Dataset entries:
BEGIN

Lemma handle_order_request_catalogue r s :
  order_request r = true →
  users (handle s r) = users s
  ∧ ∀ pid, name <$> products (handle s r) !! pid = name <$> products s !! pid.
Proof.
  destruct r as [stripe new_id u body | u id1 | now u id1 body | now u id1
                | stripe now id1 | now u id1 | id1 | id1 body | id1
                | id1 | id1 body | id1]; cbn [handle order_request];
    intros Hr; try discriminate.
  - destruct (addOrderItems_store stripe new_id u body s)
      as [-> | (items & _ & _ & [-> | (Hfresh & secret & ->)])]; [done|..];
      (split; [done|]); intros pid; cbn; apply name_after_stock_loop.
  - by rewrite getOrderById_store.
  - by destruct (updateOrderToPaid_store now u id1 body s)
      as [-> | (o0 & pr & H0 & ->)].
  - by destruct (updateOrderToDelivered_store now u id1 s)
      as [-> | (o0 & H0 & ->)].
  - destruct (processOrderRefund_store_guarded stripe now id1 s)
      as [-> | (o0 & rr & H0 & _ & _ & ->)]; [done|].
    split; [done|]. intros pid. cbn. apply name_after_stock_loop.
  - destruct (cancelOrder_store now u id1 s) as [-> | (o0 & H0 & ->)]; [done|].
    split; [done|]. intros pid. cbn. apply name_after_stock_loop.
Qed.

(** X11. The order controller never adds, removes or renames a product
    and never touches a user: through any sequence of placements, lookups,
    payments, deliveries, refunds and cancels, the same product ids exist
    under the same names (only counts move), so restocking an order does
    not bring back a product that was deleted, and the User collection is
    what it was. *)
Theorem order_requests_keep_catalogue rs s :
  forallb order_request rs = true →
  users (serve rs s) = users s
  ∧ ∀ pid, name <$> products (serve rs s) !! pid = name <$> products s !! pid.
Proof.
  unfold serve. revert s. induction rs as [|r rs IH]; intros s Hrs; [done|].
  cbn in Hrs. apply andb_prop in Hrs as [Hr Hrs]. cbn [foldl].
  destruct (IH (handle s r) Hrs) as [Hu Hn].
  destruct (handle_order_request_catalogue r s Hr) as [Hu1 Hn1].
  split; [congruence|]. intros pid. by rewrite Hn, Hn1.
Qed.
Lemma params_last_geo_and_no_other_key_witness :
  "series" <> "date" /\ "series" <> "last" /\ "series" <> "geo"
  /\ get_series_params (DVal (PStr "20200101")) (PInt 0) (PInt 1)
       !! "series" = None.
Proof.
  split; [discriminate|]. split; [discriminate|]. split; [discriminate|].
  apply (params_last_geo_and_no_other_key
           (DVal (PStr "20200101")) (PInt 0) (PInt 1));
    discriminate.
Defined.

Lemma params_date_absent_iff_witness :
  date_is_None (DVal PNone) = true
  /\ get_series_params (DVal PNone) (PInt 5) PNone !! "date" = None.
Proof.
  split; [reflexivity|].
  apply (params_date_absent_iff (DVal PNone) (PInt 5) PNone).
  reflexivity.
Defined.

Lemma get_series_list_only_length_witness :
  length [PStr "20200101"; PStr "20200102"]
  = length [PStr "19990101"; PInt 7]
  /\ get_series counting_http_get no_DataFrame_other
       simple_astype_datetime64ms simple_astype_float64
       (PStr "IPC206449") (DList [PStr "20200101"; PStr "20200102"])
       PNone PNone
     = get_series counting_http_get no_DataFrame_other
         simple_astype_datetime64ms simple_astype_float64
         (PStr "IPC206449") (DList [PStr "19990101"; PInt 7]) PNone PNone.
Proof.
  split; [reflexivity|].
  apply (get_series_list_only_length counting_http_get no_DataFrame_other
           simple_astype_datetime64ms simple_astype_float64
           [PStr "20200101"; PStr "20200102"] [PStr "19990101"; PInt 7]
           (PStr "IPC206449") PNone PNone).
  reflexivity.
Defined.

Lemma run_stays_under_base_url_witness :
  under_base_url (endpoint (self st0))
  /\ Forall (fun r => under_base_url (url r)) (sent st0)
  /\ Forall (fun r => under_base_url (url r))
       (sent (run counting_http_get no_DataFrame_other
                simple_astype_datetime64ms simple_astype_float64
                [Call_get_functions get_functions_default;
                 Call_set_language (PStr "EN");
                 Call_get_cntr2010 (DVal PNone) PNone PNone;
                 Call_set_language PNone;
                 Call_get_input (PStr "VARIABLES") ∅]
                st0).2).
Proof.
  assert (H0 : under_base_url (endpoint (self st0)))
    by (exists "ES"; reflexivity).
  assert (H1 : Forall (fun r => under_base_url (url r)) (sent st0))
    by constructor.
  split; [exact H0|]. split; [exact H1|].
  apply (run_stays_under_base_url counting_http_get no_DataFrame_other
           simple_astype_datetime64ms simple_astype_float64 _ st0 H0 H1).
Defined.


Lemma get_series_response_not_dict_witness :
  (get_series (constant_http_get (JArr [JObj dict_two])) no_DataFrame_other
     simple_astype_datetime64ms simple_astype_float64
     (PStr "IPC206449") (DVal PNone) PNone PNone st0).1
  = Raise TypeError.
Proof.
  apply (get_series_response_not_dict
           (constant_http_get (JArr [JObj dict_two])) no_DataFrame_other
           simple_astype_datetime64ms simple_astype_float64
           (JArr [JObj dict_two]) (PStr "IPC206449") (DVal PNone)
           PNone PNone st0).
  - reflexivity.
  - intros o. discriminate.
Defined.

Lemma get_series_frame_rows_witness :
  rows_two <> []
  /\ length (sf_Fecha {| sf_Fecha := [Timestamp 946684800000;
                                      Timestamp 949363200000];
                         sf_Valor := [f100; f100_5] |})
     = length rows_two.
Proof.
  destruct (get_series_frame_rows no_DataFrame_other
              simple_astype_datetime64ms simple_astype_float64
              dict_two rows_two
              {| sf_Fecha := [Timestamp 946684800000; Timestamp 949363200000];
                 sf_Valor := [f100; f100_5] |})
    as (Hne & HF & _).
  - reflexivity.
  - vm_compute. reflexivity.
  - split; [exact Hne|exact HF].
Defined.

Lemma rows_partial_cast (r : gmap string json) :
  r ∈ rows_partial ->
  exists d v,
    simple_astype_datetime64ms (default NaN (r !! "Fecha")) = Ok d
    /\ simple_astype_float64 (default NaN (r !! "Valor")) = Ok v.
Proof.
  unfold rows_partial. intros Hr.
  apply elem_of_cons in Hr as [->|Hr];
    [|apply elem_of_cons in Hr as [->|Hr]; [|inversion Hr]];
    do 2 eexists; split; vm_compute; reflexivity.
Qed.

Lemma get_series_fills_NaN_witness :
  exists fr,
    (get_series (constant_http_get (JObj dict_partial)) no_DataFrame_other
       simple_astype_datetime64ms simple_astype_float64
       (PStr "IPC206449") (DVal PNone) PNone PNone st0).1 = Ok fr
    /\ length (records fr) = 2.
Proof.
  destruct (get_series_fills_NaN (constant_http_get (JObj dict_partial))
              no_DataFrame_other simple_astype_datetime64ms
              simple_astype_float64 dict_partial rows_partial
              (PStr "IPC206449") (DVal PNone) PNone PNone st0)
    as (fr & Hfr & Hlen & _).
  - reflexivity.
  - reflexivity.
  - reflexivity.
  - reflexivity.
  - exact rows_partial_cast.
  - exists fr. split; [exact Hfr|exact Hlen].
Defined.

END
BEGIN

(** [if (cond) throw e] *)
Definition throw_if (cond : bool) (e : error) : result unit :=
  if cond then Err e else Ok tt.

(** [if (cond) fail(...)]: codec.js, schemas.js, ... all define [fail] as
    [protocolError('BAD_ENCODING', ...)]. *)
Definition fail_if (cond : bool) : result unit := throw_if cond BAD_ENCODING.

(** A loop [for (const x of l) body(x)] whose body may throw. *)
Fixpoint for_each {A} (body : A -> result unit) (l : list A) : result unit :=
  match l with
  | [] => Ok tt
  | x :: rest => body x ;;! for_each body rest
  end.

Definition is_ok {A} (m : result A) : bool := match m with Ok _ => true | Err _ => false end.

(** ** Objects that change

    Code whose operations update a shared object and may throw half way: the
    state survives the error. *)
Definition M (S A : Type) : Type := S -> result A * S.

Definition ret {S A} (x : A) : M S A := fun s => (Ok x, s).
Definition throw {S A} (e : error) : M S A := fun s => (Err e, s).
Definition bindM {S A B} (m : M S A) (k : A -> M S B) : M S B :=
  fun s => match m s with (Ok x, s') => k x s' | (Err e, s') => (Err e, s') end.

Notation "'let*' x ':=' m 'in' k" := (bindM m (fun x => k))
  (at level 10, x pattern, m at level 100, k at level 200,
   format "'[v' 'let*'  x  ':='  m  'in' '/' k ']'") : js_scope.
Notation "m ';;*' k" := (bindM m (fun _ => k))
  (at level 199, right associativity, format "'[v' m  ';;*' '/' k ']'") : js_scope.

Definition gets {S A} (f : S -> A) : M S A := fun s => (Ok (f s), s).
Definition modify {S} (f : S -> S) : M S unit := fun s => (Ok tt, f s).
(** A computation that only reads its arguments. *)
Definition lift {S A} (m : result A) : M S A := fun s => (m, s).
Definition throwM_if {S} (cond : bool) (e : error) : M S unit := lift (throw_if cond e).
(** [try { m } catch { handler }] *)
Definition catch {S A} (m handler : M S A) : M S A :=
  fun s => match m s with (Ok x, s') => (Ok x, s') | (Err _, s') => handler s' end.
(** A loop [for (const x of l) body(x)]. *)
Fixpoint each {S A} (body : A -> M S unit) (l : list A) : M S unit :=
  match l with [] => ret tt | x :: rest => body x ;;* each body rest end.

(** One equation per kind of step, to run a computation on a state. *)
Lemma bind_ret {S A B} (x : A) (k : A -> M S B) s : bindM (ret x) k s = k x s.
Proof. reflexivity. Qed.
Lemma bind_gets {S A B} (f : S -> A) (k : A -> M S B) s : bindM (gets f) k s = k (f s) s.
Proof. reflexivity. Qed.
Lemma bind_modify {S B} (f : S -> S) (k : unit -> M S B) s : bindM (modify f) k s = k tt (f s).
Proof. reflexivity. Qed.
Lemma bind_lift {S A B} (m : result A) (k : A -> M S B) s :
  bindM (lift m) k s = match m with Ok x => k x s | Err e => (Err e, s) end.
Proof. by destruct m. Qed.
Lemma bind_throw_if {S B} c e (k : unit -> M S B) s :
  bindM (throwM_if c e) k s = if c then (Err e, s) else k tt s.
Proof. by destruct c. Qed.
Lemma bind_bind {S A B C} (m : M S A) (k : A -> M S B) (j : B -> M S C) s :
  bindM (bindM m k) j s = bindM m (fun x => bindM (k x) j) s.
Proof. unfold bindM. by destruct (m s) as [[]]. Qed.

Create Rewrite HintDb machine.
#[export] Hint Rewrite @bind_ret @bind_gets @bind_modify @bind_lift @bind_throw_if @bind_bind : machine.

END
BEGIN

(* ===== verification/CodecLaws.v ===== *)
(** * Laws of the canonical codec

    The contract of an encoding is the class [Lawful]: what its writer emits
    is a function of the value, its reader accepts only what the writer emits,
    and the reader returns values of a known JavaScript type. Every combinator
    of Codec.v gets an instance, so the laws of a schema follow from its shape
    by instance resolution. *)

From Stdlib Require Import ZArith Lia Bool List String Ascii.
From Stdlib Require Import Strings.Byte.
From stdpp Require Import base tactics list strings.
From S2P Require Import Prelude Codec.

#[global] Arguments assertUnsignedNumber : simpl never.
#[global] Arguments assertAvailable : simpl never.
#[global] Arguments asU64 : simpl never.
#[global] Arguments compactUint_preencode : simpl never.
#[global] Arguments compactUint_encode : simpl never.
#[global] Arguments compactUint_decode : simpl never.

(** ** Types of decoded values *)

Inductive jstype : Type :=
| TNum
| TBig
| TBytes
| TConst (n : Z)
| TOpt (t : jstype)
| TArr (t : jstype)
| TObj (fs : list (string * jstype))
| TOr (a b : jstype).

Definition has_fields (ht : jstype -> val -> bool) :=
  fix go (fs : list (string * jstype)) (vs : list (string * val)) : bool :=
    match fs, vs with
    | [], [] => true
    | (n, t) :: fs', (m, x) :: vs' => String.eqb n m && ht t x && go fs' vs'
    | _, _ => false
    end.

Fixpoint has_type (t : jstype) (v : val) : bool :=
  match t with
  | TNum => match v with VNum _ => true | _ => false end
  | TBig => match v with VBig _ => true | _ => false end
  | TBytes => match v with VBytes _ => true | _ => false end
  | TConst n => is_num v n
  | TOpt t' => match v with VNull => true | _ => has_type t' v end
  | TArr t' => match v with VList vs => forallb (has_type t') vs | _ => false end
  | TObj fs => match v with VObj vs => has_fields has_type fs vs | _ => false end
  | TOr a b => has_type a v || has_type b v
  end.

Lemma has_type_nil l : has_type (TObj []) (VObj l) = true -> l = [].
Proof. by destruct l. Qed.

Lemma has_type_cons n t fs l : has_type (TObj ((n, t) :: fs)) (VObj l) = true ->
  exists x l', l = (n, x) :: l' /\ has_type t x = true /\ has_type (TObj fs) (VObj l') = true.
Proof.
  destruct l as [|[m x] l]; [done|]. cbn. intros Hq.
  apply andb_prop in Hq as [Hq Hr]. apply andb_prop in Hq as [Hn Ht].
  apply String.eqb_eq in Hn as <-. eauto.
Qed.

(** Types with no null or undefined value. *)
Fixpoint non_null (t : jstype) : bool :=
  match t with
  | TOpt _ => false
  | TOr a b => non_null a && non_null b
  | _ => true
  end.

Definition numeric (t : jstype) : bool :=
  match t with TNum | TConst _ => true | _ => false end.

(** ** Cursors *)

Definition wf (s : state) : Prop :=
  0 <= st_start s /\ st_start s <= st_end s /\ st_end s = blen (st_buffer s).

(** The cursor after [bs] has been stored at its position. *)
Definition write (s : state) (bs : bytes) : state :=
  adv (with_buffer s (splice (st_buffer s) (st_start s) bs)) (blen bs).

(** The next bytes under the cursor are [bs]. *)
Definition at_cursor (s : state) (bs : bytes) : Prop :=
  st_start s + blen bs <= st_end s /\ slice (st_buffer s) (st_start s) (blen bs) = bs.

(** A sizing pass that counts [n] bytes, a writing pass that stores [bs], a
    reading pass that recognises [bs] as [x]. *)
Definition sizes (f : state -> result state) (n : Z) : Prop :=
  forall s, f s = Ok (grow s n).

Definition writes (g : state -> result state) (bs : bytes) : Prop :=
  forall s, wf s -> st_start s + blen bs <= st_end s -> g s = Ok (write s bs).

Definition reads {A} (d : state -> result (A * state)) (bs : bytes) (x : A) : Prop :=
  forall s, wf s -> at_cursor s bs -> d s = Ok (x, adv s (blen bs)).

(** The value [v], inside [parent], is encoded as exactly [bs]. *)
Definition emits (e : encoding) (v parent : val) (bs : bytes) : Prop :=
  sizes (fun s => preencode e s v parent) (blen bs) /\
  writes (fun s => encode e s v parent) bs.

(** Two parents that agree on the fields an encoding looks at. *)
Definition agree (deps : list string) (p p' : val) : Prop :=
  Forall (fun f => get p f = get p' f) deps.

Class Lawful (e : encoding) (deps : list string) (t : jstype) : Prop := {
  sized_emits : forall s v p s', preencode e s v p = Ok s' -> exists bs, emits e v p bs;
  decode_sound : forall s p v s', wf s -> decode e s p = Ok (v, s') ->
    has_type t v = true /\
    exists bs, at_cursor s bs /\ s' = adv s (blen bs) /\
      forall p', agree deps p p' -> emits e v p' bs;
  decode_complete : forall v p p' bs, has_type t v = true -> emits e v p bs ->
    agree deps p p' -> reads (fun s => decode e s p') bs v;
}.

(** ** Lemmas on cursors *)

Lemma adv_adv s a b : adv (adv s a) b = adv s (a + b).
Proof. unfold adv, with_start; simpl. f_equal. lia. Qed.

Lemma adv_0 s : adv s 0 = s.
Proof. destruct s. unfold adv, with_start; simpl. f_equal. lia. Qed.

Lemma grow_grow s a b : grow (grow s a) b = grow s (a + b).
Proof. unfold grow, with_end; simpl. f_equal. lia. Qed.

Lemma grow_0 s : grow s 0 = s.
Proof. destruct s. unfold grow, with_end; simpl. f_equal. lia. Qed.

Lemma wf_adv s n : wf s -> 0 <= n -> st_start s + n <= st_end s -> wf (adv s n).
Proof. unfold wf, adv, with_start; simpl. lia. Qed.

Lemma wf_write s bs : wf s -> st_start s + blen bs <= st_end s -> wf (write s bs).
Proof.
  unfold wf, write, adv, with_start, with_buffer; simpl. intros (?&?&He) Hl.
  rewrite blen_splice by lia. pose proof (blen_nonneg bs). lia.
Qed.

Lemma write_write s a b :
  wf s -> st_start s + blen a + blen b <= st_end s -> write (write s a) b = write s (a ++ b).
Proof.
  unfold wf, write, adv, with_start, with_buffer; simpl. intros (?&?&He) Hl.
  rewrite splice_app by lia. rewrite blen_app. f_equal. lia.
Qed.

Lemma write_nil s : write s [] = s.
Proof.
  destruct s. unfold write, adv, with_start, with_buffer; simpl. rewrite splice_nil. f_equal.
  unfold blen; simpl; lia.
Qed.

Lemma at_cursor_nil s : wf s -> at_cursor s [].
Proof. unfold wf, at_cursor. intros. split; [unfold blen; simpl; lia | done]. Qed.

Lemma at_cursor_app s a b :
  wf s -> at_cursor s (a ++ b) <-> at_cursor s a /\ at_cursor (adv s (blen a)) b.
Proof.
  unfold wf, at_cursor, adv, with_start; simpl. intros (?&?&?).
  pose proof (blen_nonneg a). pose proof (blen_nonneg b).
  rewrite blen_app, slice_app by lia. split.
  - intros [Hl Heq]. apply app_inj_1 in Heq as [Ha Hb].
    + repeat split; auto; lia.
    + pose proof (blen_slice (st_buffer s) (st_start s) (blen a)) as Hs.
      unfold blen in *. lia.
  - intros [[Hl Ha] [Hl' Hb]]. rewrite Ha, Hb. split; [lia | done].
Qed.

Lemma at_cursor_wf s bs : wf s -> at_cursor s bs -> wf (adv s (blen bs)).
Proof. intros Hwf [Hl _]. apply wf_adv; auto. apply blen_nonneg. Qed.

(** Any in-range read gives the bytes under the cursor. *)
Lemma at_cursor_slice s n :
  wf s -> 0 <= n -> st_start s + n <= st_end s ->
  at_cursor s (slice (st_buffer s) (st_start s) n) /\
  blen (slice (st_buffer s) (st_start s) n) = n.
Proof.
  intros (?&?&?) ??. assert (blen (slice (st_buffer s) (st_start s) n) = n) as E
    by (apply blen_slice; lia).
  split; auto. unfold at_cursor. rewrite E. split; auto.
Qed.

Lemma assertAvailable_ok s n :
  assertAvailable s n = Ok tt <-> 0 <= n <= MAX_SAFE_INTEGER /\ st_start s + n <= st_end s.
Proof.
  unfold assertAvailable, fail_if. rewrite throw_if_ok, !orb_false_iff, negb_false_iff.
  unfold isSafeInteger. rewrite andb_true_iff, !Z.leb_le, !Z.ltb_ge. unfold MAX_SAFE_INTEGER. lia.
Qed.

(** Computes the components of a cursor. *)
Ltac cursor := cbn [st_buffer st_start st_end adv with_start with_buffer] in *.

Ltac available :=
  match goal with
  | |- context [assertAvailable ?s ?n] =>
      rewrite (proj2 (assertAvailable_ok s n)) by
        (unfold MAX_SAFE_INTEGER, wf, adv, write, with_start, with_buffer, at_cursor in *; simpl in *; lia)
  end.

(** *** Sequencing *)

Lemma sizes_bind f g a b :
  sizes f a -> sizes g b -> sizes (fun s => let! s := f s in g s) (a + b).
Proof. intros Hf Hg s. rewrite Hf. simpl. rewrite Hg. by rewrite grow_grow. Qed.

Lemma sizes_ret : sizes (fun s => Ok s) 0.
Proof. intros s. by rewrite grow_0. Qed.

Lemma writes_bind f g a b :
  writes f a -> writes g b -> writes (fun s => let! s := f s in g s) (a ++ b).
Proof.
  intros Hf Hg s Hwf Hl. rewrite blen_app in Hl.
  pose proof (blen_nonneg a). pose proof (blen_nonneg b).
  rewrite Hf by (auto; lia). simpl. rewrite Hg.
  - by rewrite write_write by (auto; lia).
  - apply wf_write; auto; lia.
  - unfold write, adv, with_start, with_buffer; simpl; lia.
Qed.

END

§ Task instructions:
Report each line in the preceding entries that holds the string "DList".

§ Finished task:
       (PStr "IPC206449") (DList [PStr "20200101"; PStr "20200102"])
         (PStr "IPC206449") (DList [PStr "19990101"; PInt 7]) PNone PNone.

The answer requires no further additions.